(Collected data)

BEGIN

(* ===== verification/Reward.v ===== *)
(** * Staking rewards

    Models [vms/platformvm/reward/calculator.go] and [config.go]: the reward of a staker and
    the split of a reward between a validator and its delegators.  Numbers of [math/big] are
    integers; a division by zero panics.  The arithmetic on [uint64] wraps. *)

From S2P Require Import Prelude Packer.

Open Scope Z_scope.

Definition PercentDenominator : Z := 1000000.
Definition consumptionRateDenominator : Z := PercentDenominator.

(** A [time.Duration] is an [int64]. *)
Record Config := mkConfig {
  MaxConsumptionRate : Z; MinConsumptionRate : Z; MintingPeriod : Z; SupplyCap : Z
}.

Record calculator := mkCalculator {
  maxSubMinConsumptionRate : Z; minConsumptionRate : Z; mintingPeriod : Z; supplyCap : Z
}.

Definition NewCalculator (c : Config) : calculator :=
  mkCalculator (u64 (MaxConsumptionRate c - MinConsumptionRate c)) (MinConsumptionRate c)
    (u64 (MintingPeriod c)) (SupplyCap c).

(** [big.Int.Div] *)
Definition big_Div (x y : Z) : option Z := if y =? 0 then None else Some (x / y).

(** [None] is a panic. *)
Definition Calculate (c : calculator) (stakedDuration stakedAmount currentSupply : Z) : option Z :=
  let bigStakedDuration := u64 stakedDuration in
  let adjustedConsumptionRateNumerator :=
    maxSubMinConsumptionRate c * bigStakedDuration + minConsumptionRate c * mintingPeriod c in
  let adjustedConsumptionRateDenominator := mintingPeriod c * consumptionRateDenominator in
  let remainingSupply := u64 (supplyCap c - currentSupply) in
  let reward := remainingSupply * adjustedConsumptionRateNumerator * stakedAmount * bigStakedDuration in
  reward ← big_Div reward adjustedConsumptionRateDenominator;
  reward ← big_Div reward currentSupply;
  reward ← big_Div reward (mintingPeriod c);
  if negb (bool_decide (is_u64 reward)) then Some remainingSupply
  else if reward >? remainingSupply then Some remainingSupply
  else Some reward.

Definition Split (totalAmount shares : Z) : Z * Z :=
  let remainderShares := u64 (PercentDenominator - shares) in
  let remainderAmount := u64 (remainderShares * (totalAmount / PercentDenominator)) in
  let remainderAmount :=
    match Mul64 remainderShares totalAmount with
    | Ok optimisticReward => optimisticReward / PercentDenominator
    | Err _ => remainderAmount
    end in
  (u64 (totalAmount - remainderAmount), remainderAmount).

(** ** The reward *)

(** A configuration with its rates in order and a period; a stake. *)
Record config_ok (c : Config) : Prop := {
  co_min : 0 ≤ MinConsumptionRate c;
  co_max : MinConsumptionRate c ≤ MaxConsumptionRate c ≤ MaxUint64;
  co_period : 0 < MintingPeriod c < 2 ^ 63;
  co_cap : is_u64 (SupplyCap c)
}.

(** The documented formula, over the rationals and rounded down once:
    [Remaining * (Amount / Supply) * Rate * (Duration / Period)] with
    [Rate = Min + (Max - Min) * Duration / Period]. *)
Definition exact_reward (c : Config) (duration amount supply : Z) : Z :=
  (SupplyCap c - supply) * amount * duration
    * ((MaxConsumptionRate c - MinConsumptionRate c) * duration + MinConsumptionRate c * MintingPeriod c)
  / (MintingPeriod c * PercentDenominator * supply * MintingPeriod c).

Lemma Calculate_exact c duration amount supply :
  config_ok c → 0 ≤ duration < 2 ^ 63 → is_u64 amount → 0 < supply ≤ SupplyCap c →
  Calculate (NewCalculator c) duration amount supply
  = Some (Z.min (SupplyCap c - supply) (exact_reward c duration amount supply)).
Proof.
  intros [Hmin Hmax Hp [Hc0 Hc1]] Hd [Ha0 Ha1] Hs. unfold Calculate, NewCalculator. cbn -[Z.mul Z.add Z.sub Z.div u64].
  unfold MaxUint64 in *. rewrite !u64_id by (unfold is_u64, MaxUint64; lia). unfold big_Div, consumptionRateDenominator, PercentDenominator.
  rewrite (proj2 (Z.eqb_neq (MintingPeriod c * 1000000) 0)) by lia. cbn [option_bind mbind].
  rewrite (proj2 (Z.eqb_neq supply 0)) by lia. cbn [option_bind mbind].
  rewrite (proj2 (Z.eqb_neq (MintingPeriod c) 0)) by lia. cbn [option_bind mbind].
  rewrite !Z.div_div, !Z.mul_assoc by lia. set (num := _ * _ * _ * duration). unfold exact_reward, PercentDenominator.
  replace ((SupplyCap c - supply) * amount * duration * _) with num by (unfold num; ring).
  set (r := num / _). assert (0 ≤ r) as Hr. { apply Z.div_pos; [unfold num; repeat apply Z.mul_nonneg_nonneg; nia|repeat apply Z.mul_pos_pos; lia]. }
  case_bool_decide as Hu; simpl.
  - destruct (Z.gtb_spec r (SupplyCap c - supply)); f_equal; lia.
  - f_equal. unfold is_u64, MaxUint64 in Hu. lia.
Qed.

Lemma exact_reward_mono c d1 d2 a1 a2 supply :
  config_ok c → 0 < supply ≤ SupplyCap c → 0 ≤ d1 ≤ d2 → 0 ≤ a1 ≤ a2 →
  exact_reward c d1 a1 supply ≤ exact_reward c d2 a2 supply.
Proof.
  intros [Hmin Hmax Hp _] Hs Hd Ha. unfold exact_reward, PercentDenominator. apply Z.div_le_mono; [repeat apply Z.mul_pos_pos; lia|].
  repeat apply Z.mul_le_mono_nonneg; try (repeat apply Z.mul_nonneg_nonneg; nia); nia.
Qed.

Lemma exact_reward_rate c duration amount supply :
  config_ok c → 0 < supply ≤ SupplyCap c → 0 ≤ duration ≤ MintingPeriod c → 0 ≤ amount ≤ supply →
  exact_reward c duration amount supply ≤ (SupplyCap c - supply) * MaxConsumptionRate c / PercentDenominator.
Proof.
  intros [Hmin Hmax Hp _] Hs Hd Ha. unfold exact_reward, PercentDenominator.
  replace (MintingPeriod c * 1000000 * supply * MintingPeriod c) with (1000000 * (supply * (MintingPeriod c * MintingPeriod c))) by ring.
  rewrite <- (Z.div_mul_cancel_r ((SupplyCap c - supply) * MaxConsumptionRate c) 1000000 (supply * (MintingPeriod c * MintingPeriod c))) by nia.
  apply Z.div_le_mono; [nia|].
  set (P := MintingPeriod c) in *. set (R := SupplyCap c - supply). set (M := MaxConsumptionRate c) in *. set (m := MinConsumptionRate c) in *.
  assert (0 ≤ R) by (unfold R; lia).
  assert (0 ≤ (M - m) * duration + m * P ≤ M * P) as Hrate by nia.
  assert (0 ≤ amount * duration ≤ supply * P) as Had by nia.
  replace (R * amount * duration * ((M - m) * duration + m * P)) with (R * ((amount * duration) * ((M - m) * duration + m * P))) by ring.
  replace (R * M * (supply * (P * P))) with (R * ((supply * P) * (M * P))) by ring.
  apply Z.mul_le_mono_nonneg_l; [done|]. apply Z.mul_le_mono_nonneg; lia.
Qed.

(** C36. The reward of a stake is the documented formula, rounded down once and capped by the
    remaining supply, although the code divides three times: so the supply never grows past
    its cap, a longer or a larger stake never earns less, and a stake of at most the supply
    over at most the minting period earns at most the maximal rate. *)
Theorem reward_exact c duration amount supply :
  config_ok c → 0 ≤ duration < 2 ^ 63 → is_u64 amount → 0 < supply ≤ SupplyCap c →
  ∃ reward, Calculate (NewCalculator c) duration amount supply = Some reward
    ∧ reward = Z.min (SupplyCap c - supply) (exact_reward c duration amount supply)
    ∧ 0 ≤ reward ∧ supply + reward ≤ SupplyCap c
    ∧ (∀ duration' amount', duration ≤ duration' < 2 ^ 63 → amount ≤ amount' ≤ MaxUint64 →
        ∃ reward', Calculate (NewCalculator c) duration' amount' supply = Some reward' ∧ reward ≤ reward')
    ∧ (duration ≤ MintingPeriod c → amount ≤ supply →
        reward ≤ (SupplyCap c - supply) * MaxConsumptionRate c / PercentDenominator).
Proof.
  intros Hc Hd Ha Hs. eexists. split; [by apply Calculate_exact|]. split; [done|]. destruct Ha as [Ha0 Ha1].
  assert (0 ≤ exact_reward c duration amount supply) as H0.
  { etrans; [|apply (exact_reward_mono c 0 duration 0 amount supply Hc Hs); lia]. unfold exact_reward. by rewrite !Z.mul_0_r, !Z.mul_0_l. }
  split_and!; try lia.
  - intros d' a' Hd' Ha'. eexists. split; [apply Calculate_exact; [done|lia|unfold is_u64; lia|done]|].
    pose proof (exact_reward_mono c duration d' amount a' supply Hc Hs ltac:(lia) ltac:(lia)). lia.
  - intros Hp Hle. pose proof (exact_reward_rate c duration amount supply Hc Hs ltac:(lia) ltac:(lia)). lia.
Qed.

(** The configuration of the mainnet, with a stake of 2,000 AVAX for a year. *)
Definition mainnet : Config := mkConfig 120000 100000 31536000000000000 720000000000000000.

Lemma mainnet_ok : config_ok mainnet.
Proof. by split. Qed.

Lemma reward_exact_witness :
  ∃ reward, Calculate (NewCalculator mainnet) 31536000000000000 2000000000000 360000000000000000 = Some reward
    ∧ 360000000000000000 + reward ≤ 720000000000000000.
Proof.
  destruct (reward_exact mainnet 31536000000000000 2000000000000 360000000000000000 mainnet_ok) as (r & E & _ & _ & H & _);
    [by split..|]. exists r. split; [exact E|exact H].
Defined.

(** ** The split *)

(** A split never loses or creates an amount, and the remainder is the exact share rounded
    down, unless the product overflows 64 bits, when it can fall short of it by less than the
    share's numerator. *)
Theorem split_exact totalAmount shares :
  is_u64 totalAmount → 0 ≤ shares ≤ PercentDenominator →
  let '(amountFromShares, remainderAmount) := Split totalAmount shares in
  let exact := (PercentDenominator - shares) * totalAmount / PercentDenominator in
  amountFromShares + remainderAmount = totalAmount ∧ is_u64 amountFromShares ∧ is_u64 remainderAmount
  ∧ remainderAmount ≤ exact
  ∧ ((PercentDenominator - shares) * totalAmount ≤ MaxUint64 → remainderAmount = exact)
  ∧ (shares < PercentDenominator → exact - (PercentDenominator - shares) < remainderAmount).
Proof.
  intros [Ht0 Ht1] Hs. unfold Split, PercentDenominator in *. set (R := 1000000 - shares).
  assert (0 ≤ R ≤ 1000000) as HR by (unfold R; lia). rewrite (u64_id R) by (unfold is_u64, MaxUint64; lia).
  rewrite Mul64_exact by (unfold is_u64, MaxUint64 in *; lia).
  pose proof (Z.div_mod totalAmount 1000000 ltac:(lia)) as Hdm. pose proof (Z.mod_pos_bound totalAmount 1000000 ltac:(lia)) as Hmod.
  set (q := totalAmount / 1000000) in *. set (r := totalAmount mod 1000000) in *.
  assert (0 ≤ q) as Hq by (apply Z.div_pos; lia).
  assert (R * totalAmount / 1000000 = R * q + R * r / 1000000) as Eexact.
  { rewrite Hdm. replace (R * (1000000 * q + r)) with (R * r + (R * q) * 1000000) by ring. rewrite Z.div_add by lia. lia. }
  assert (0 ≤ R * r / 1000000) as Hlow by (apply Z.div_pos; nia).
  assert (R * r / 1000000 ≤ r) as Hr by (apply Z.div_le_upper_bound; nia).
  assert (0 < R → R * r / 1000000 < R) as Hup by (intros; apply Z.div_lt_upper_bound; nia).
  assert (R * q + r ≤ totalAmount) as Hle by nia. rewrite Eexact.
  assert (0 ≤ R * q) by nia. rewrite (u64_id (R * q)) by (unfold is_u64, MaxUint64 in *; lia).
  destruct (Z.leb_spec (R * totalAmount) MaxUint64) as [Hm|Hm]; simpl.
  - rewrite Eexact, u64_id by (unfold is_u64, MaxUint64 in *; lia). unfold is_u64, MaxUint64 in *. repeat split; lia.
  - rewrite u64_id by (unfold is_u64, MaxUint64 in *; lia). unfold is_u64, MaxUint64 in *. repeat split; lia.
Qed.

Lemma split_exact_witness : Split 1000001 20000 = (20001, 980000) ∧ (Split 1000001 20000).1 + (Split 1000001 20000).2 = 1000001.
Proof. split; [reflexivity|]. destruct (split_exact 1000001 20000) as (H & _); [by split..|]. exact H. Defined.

END

• _WHAT IS REQUIRED_
Find "remainderAmount" in the data above. Report each line where it appears.

• _RESPONSE BOX_
  let remainderAmount := u64 (remainderShares * (totalAmount / PercentDenominator)) in
  let remainderAmount :=
    | Err _ => remainderAmount
  (u64 (totalAmount - remainderAmount), remainderAmount).
  let '(amountFromShares, remainderAmount) := Split totalAmount shares in
  amountFromShares + remainderAmount = totalAmount ∧ is_u64 amountFromShares ∧ is_u64 remainderAmount
  ∧ remainderAmount ≤ exact
  ∧ ((PercentDenominator - shares) * totalAmount ≤ MaxUint64 → remainderAmount = exact)
  ∧ (shares < PercentDenominator → exact - (PercentDenominator - shares) < remainderAmount).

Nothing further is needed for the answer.